Directions for this task:
Take the data below and extract the lines from the one with "awp_step. eapply next_char_spec; [exact H2|lia|]." to the one with "[by eapply Hr|lia].", inclusive, exactly as written.

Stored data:
Lemma chain_det H rid s1 s2 : chain H rid s1 → chain H rid s2 → s1 = s2.
Proof.
  intros H1. revert s2. induction H1 as [rid d Hr Hd|rid next d s Hr Hd Hok Hc IH]; intros s2 H2.
  - destruct H2 as [rid d' Hr' Hd'|rid next d' s' Hr' Hd' Hok' Hc'].
    + rewrite Hr in Hr'. apply (inj Some) in Hr' as E.
      by apply chunk_enc_inj in E as [_ ->]; [|apply rid_dec_enc_no_rid..].
    + rewrite Hr in Hr'. apply (inj Some) in Hr' as E. apply chunk_enc_inj in E as [<- _];
        [by destruct Hok' as (_ & ? & _)|apply rid_dec_enc_no_rid|by apply rid_dec_enc].
  - destruct H2 as [rid d' Hr' Hd'|rid next' d' s' Hr' Hd' Hok' Hc'].
    + rewrite Hr in Hr'. apply (inj Some) in Hr' as E. apply chunk_enc_inj in E as [-> _];
        [by destruct Hok as (_ & ? & _)|by apply rid_dec_enc|apply rid_dec_enc_no_rid].
    + rewrite Hr in Hr'. apply (inj Some) in Hr' as E. apply chunk_enc_inj in E as [<- <-]; [|by apply rid_dec_enc..].
      f_equal. by apply IH.
Qed.

(** the order of keys: lexicographic, on signed characters *)
Fixpoint str_cmp (s1 s2 : list byte) : Z :=
  match s1, s2 with
  | [], [] => 0
  | [], _ => -1
  | _, [] => 1
  | a :: s1', b :: s2' =>
      if char_val a =? char_val b then str_cmp s1' s2'
      else if char_val a >? char_val b then 1 else -1
  end.

(** ** The cursor *)

Section reader.
Context {HR : Rep Table tview} {HH : HeapReader}.
Implicit Types H : gmap RID (list byte).

Lemma awp_on_obj {St G A} {RS : Rep St G} (o : list byte) (m : M (list byte) A) (Φ : A → G → Prop) g :
  wp m (λ a _, Φ a g) o → awp (on_obj o m) Φ g.
Proof.
  intros Hm s Hs. apply wp_zoom. eapply wp_mono; [exact Hm|]. intros a o' HΦ. by exists g.
Qed.

Lemma str_chunk_size_spec {St G} {RS : Rep St G} o next d (Φ : Z → G → Prop) g :
  chunk_is o next d → Φ (Z.of_nat (length d)) g → awp (get_str_chunk_size o) Φ g.
Proof.
  intros Hc HΦ. apply awp_on_obj. apply wp_rd_s; [done|by destruct Hc as (-> & _)|].
  change off_chunk_size with 10. by rewrite (chunk_size _ _ _ Hc).
Qed.

Lemma str_chunk_rid_spec {St G} {RS : Rep St G} o next d (Φ : RID → G → Prop) g :
  chunk_is o next d → Φ next g → awp (get_str_chunk_rid o) Φ g.
Proof.
  intros Hc HΦ. apply awp_on_obj. unfold rd_rid. apply wp_bind, wp_rd; [done| |].
  - by destruct Hc as (-> & _).
  - apply wp_ret. change (Z.to_nat 0) with 0%nat. by rewrite (chunk_rid _ _ _ Hc).
Qed.

(** the character at the index of the cursor *)
Lemma take_char_spec {St G} {RS : Rep St G} H o next d i c s' (Φ : byte * StringRecord → G → Prop) g :
  chunk_is o next d → 0 <= i → d !! Z.to_nat i = Some c → after H next s' →
  (∀ rc, cursor H rc (drop (S (Z.to_nat i)) d ++ s') → Φ (c, rc) g) →
  awp (take_char (mkSR o i)) Φ g.
Proof.
  intros Hc Hi Hd Ha HΦ. unfold take_char. cbn [sr_chunk sr_idx]. awp_step.
  pose proof (lookup_lt_Some _ _ _ Hd) as Hlt. destruct (Hc) as (Hl & _ & Hd20 & _).
  apply awp_on_obj. unfold off_chunk_data, RID_SIZE. apply wp_bind, wp_rd; [lia|rewrite Hl; lia|].
  replace (Z.to_nat (10 + 2 + i)) with (12 + Z.to_nat i)%nat by lia.
  rewrite (chunk_char _ _ _ Hc _ _ Hd). apply wp_of_opt with c; [done|]. apply awp_ret, HΦ.
  exists next, d, s'. cbn [sr_chunk sr_idx].
  rewrite swrap_id; [|lia|unfold in_s; change (2 ^ (16 - 1)) with 32768; lia].
  split; [done|]. split; [lia|]. split; [done|]. do 2 f_equal. lia.
Qed.

Lemma has_next_char_spec {St G} {RS : Rep St G} H rc s (Φ : bool → G → Prop) g :
  cursor H rc s → Φ (negb (bool_decide (s = []))) g → awp (has_next_char rc) Φ g.
Proof.
  intros (next & d & s' & Hc & Hi & Ha & ->) HΦ. unfold has_next_char. awp_step.
  eapply str_chunk_size_spec; [done|]. destruct (Z.eqb_spec (Z.of_nat (length d)) (sr_idx rc)) as [E|E].
  - cbn [negb]. awp_step. eapply str_chunk_rid_spec; [done|]. awp_step.
    rewrite (after_end _ _ _ Ha). by rewrite drop_ge in HΦ by lia.
  - cbn [negb]. awp_step. rewrite bool_decide_eq_false_2 in HΦ; [done|].
    intros Hnil. apply (f_equal length) in Hnil. rewrite length_app, length_drop in Hnil.
    simpl in Hnil. lia.
Qed.

(** *** Reading *)

Lemma awp_spend {A} (m : M Table A) Φ H n n' :
  n' <= n → awp m Φ (TView H n') → awp m Φ (TView H n).
Proof. intros Hn Hm t Ht. apply Hm. by eapply heap_spend. Qed.

Lemma read_string_spec H n rid buf i s (Φ : StringRecord → tview → Prop) :
  chain H rid s → length buf = 32%nat → 0 < n →
  (∀ rc, cursor H rc s → Φ rc (TView H (n - 1))) →
  awp (read_string rid (mkSR buf i)) Φ (TView H n).
Proof.
  intros Hc Hb Hn HΦ. destruct (chain_first _ _ _ Hc) as (next & d & s' & Hl & Hd & Ha & ->).
  unfold read_string. awp_step. cbn [sr_chunk].
  eapply heap_read; [exact Hl| | |done|]; rewrite ?chunk_enc_length; [lia|lia|].
  apply awp_ret, HΦ. exists next, d, s'. cbn [sr_chunk sr_idx]. split.
  { apply chunk_is_read; [done|done|by eapply after_rid]. }
  split; [lia|]. by split.
Qed.

Lemma next_char_spec H n rc c s (Φ : byte * StringRecord → tview → Prop) :
  cursor H rc (c :: s) → 0 < n → (∀ rc', cursor H rc' s → Φ (c, rc') (TView H (n - 1))) →
  awp (next_char rc) Φ (TView H n).
Proof.
  intros (next & d & s' & Hc & Hi & Ha & E) Hn HΦ. destruct rc as [o i].
  cbn [sr_chunk sr_idx] in *. unfold next_char. cbn [sr_chunk sr_idx]. awp_step.
  eapply str_chunk_size_spec; [done|]. destruct (Z.eqb_spec (Z.of_nat (length d)) i) as [Ei|Ei].
  - cbn [negb]. awp_step. eapply str_chunk_rid_spec; [done|]. cbv beta.
    rewrite drop_ge in E by lia. cbn in E. subst s'.
    rewrite (after_end _ _ _ Ha), bool_decide_eq_false_2 by done.
    destruct Ha as [[_ ?]|[_ Ha]]; [done|].
    destruct (chain_first _ _ _ Ha) as (next2 & d2 & s2 & Hl2 & Hd2 & Ha2 & E2).
    awp_step. eapply heap_read; [exact Hl2| | |done|]; rewrite ?chunk_enc_length.
    { destruct Hc as (-> & _). lia. } { lia. }
    destruct d2 as [|b d2]; [simpl in Hd2; lia|]. injection E2 as -> ->.
    eapply take_char_spec; [apply chunk_is_read; [done|by destruct Hc|by eapply after_rid]|done|done|exact Ha2|].
    intros rc Hrc. by apply HΦ.
  - cbn [negb]. apply awp_spend with (n - 1); [lia|].
    destruct (lookup_lt_is_Some_2 d (Z.to_nat i)) as [b Hb]; [lia|].
    rewrite (drop_S _ _ _ Hb) in E. injection E as -> ->.
    eapply take_char_spec; [exact Hc|lia|exact Hb|exact Ha|]. intros rc Hrc. by apply HΦ.
Qed.

(** *** Comparison *)

Lemma compare_loop_spec H fuel : ∀ n rc1 rc2 s1 s2 (Φ : Z + StringRecord * StringRecord → tview → Prop),
  cursor H rc1 s1 → cursor H rc2 s2 → (length s1 < fuel)%nat → 2 * Z.of_nat (length s1) <= n →
  Φ (inl (str_cmp s1 s2)) (TView H (n - 2 * Z.of_nat (length s1))) →
  (∀ rc1 rc2 t1 t2, cursor H rc1 t1 → cursor H rc2 t2 → t1 = [] ∨ t2 = [] →
    str_cmp t1 t2 = str_cmp s1 s2 →
    Φ (inr (rc1, rc2)) (TView H (n - 2 * Z.of_nat (length s1)))) →
  awp (compare_loop fuel rc1 rc2) Φ (TView H n).
Proof.
  induction fuel as [|fuel IH]; intros n rc1 rc2 s1 s2 Φ H1 H2 Hf Hn Hl Hr; [lia|].
  cbn [compare_loop]. awp_step. eapply has_next_char_spec; [exact H1|]. cbv beta. awp_step.
  destruct s1 as [|a s1].
  { rewrite bool_decide_eq_true_2 by done. cbn [negb]. awp_step. awp_step. replace n with (n - 2 * Z.of_nat (length (@nil byte))) at 1 by (simpl; lia).
    eapply Hr; [done|done|by left|done]. }
  rewrite bool_decide_eq_false_2 by done. cbn [negb].
  eapply has_next_char_spec; [exact H2|]. destruct s2 as [|b s2].
  { rewrite bool_decide_eq_true_2 by done. cbn [negb].
    eapply awp_spend with (n - 2 * Z.of_nat (length (a :: s1))); [lia|]. awp_step.
    eapply Hr; [done|done|by right|done]. }
  rewrite bool_decide_eq_false_2 by done. cbn [negb length] in *.
  awp_step. eapply next_char_spec; [exact H1|lia|]. intros rc1' H1'.
  awp_step. eapply next_char_spec; [exact H2|lia|]. intros rc2' H2'. cbn [str_cmp] in *.
  destruct (char_val a =? char_val b) eqn:E; cbn [negb].
  - eapply IH; [exact H1'|exact H2'|lia|lia|..].
    + eapply (eq_ind _ (λ z, Φ _ (TView H z))); [exact Hl|lia].
    + intros. eapply (eq_ind _ (λ z, Φ _ (TView H z))); [by eapply Hr|lia].
  - eapply awp_spend with (n - 2 * Z.of_nat (S (length s1))); [lia|]. by awp_step.
Qed.

Lemma compare_ends_spec H n rc1 rc2 t1 t2 (Φ : Z → tview → Prop) :
  cursor H rc1 t1 → cursor H rc2 t2 → t1 = [] ∨ t2 = [] →
  Φ (str_cmp t1 t2) (TView H n) → awp (compare_ends rc1 rc2) Φ (TView H n).
Proof.
  intros H1 H2 Ht HΦ. unfold compare_ends.
  awp_step. eapply has_next_char_spec; [exact H1|]. cbv beta.
  awp_step. eapply has_next_char_spec; [exact H2|]. awp_step.
  destruct Ht as [->| ->]; [destruct t2|destruct t1]; exact HΦ.
Qed.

Completed task:
  awp_step. eapply next_char_spec; [exact H2|lia|]. intros rc2' H2'. cbn [str_cmp] in *.
  destruct (char_val a =? char_val b) eqn:E; cbn [negb].
  - eapply IH; [exact H1'|exact H2'|lia|lia|..].
    + eapply (eq_ind _ (λ z, Φ _ (TView H z))); [exact Hl|lia].
    + intros. eapply (eq_ind _ (λ z, Φ _ (TView H z))); [by eapply Hr|lia].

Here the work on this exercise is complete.